**Task brief**
Using the listing that follows, return every line with the word "Context".

**********

Lemma starts_left_mono len o o' : (o <= o')%nat -> (starts_left len o' <= starts_left len o)%nat.
Proof.
  intros Ho. unfold starts_left. assert ((len - Z.of_nat o') / 8 <= (len - Z.of_nat o) / 8) by (apply Z.div_le_mono; lia). lia.
Qed.

Lemma next_record_advances v m o : (o + 8 <= next_record v m o)%nat.
Proof. unfold next_record. destruct v; lia. Qed.

Lemma walk_cut hdr v ca m len n k : forall k' o rv st, (starts_left len o <= k' <= k)%nat ->
  walk_records hdr v ca m len n k o rv st = walk_records hdr v ca m len n k' o rv st.
Proof.
  induction k as [|k IH]; intros k' o rv st Hk; [by replace k' with O by lia|].
  destruct (len <? Z.of_nat o) eqn:E.
  - simpl. rewrite E. destruct k'; simpl; by rewrite ?E.
  - bool_to_prop. assert (starts_left len o = S (starts_left len (o + 8))) as Es.
    { unfold starts_left. replace (len - Z.of_nat (o + 8)) with (len - Z.of_nat o + (-1) * 8) by lia.
      rewrite Z.div_add by lia. pose proof (Z.div_pos (len - Z.of_nat o) 8 ltac:(lia) ltac:(lia)). lia. }
    destruct k' as [|k']; [lia|]. simpl. rewrite (proj2 (Z.ltb_ge _ _)) by lia.
    destruct (match record_report _ _ _ _ with Some r => _ | None => _ end) as [rv' st'].
    destruct (if n =? 1 then stops rv' else None); [done|]. apply IH.
    pose proof (starts_left_mono len _ _ (next_record_advances v m o)). lia.
Qed.
End Walk.

(** ** What forwarding leaves alone *)

Section Keep.
Context {cfg : IgmpConfig} {fcfg : FlowConfig} {policy : AdmissionPolicy} {env : SnooperEnv} {wire : WireFormat}.

Definition bound_to (i : Z) (st : snooper) : option Z := bind2BrModuleIdx <$> _rtk_igmp_devIfidx_to_devInfo i st.

(** The same memberships, and every device still bound to the same bridge. *)
Record keeps (st st' : snooper) : Prop := {
  keeps_db : db st' = db st;
  keeps_bound : forall i, bound_to i st' = bound_to i st
}.
Lemma keeps_refl st : keeps st st.
Proof. done. Qed.
Lemma keeps_trans st st1 st2 : keeps st st1 -> keeps st1 st2 -> keeps st st2.
Proof. intros [H1 H2] [H3 H4]. split; [congruence|]. intros. by rewrite H4, H2. Qed.
Lemma keeps_set_fd x st : keeps st (set_fd x st).
Proof. done. Qed.
Lemma keeps_foldl {A} (f : snooper -> A -> snooper) l st : (forall st x, keeps st (f st x)) -> keeps st (foldl f st l).
Proof. intros Hf. revert st. induction l as [|x l IH]; intros st; [done|]. simpl. eapply keeps_trans; [apply Hf|apply IH]. Qed.

Lemma same_devs_bound st st' : same_devs st st' -> forall i, bound_to i st' = bound_to i st.
Proof.
  intros Hs i. specialize (Hs i). unfold bound_to.
  destruct (_rtk_igmp_devIfidx_to_devInfo i st'), (_rtk_igmp_devIfidx_to_devInfo i st); simpl in *; try done.
  injection Hs as _ _ E _ _. by rewrite E.
Qed.

Lemma keeps_decide mi d c2c f st : egressDevInfo f = no_egress -> keeps st (snd (decide_uncached mi d c2c f st)).
Proof.
  intros Hf. pose proof (decide_uncached_spec mi d c2c f st Hf) as Hs.
  destruct (decide_uncached mi d c2c f st) as [[[r d'] f'] st']. destruct Hs as (H1 & H2 & _).
  split; [done|by apply same_devs_bound].
Qed.

Lemma keeps_cache mi b d c2c f st : egressDevInfo f = no_egress -> keeps st (snd (cache_then_decide mi b d c2c f st)).
Proof.
  intros Hf. unfold cache_then_decide. destruct b; [|by apply keeps_decide].
  destruct (rtk_igmp_searchMcastFlowEntry _ _ _ _) as [[e|] fd']; [|by apply keeps_decide].
  destruct (_ && _); [|done]. eapply keeps_trans; [apply (keeps_set_fd fd')|by apply keeps_decide].
Qed.

Lemma keeps_one_bridge mi b d f st : egressDevInfo f = no_egress ->
  keeps st (snd (__rtk_igmp_getMulticastDataFwdInfo mi b d f st)).
Proof.
  intros Hf. unfold __rtk_igmp_getMulticastDataFwdInfo. repeat case_match; try done; by apply keeps_cache.
Qed.

Lemma keeps_combine ms cid b r d f st : keeps st (snd (combine_bridges ms cid b r d f st)).
Proof.
  revert r d f st. induction ms as [|i ms IH]; intros r d f st; simpl; [done|]. destruct (_ && _); [|apply IH].
  pose proof (keeps_one_bridge i b d fwdInfo0 st eq_refl) as Hk.
  destruct (__rtk_igmp_getMulticastDataFwdInfo i b d fwdInfo0 st) as [[[r1 d1] t] st1]. simpl in Hk.
  destruct (r1 =? SUCCESS); [|done]. eapply keeps_trans; [exact Hk|apply IH].
Qed.

Lemma keeps_fwdInfo mi b d st : keeps st (snd (_rtk_igmp_getMulticastDataFwdInfo mi b d st)).
Proof.
  unfold _rtk_igmp_getMulticastDataFwdInfo. destruct (_ =? 0).
  - pose proof (keeps_one_bridge mi b d fwdInfo0 st eq_refl) as Hk. by destruct (__rtk_igmp_getMulticastDataFwdInfo _ _ _ _ _) as [[[]]].
  - pose proof (keeps_combine (seq 0 (length (modules (db st)))) (combineId (bridge_of mi)) b FAIL d fwdInfo0 st) as Hk.
    by destruct (combine_bridges _ _ _ _ _ _ _) as [[[]]].
Qed.

Lemma keeps_reflush_flow mi e st : keeps st (reflush_flow mi e st).
Proof.
  unfold reflush_flow. pose proof (keeps_fwdInfo mi false (data_of_flow (flowId e)) st) as Hk.
  destruct (_rtk_igmp_getMulticastDataFwdInfo _ _ _ _) as [[[r d] f] st1]. simpl in Hk.
  destruct (in_cell _ _); [|done]. case_match; [|done]. eapply keeps_trans; [exact Hk|apply keeps_set_fd].
Qed.

Lemma keeps_reflush mi ga st : keeps st (rtk_igmp_flow_reflush_update mi ga st).
Proof.
  unfold rtk_igmp_flow_reflush_update, reflush_walk. apply keeps_foldl. intros st1 m. destruct (valid_module _ _); [|done].
  apply keeps_foldl. intros st2 h. apply keeps_foldl. intros st3 e. destruct (flow_of_group ga e); [apply keeps_reflush_flow|done].
Qed.

Lemma keeps_event e st : keeps st (apply_event st e).
Proof. destruct e; simpl; try apply keeps_set_fd. apply keeps_reflush. Qed.

(** A handler with its effect on the cache: the database is the handler's. *)
Lemma with_flows_db (m : H nf_ret) st :
  db (snd (with_flows m st)) = snd (run m (clear_events (db st))) /\
  forall i, bound_to i (snd (with_flows m st)) = bound_to i st.
Proof.
  unfold with_flows. destruct (run m (clear_events (db st))) as [r x]. simpl.
  pose proof (keeps_foldl apply_event (events x) (set_db x st) (fun st e => keeps_event e st)) as [H1 H2].
  split; [by rewrite H1|]. intros i. by rewrite H2.
Qed.

(** ** The database under packets *)

Section Sound.
Context (G C S n : nat).

(** The database is well-formed and every device is bound to a bridge of the array,
    or to none. *)
Record packet_ok (st : snooper) : Prop := {
  po_inv : inv G C S (db st);
  po_len : length (modules (db st)) = n;
  po_bound : forall i b, bound_to i st = Some b -> b = FAIL \/ 0 <= b < Z.of_nat n
}.

Lemma ok_handle hdr r st : packet_ok st -> (moduleIndex hdr < n)%nat -> packet_ok (snd (with_flows (handle hdr r) st)).
Proof.
  intros [H1 H2 H3] Hm. destruct (with_flows_db (handle hdr r) st) as [E1 E2].
  assert (good G C S n (moduleIndex hdr) (clear_events (db st))) as Hg.
  { apply (good_same G C S n (moduleIndex hdr) (db st)); [done..|]. split; [done|]. split; [|done]. unfold in_range. lia. }
  pose proof (preserves_handle G C S n (moduleIndex hdr) hdr r eq_refl _ Hg) as (Hi & _ & Hl). rewrite <- snd_run in Hi, Hl.
  split; [by rewrite E1|by rewrite E1|]. intros i b. rewrite E2. apply H3.
Qed.

Lemma ok_walk hdr v ca m len c k o rv st : packet_ok st -> (moduleIndex hdr < n)%nat ->
  packet_ok (snd (walk_records hdr v ca m len c k o rv st)).
Proof.
  intros Hok Hm. revert o rv st Hok. induction k as [|k IH]; intros o rv st Hok; simpl; [done|].
  destruct (len <? _); [done|]. destruct (record_report _ _ _ _) as [r|].
  - pose proof (ok_handle hdr r st Hok Hm) as Hok1. destruct (with_flows (handle hdr r) st) as [x st1]. simpl in Hok1.
    destruct (if c =? 1 then stops (Some x) else None); [done|by apply IH].
  - destruct (if c =? 1 then stops rv else None); [done|by apply IH].
Qed.

Lemma limit_keeps v di p st : _rtk_igmp_devIfidx_to_devInfo (p_devIfindex p) st = Some di ->
  db (snd (limit_packet v di p st)) = db st /\ fd (snd (limit_packet v di p st)) = fd st /\
  forall i, bound_to i (snd (limit_packet v di p st)) = bound_to i st.
Proof.
  intros Hd. unfold limit_packet. destruct (nonzero _); [|done]. destruct (check_rate_limit _ _ _ _ _) as [ok [r4 r6]]. simpl.
  split_and!; [unfold alter_dev; by case_match|unfold alter_dev; by case_match|]. intros i. unfold bound_to.
  rewrite lookup_alter_dev by done. destruct (_ =? i) eqn:E; [|done]. by destruct (_rtk_igmp_devIfidx_to_devInfo i st).
Qed.

Lemma ok_gated v di p dr ig act st : packet_ok st -> _rtk_igmp_devIfidx_to_devInfo (p_devIfindex p) st = Some di ->
  (forall st', packet_ok st' -> packet_ok (snd (act st'))) -> packet_ok (snd (gated v di p dr ig act st)).
Proof.
  intros Hok Hd Hact. unfold gated. destruct (limit_keeps v di p st Hd) as (E1 & _ & E2).
  destruct (limit_packet v di p st) as [ok st1]. simpl in *. assert (packet_ok st1) as Hok1.
  { destruct Hok as [H1 H2 H3]. split; [by rewrite E1..|]. intros i b. rewrite E2. apply H3. }
  destruct ok, dr, ig; simpl; auto.
Qed.

Lemma module_range srcDev di st : packet_ok st -> (exists i, _rtk_igmp_devIfidx_to_devInfo i st = Some di) ->
  let mi := rtk_igmp_srcNetDevToModuleIdx (Some srcDev) (Some di) st in
  (mi =? FAIL) = false -> (Z.to_nat mi < n)%nat.
Proof.
  intros Hok [i Hi] mi Hmi. unfold mi, rtk_igmp_srcNetDevToModuleIdx in *. destruct (nd_bridge srcDev) as [b|].
  - unfold rtk_igmp_dstNetDevToModuleIdx in *. destruct (module_with (db st) b) as [k|] eqn:E; [|done].
    apply List.find_some in E as [E _]. apply in_seq in E. rewrite (po_len _ Hok) in E. lia.
  - destruct (po_bound _ Hok i (bind2BrModuleIdx di)) as [E|E]; [unfold bound_to; by rewrite Hi| |].
    + bool_to_prop. done.
    + lia.
Qed.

**********

**Solution below**
Context {cfg : IgmpConfig} {fcfg : FlowConfig} {policy : AdmissionPolicy} {env : SnooperEnv} {wire : WireFormat}.
Context (G C S n : nat).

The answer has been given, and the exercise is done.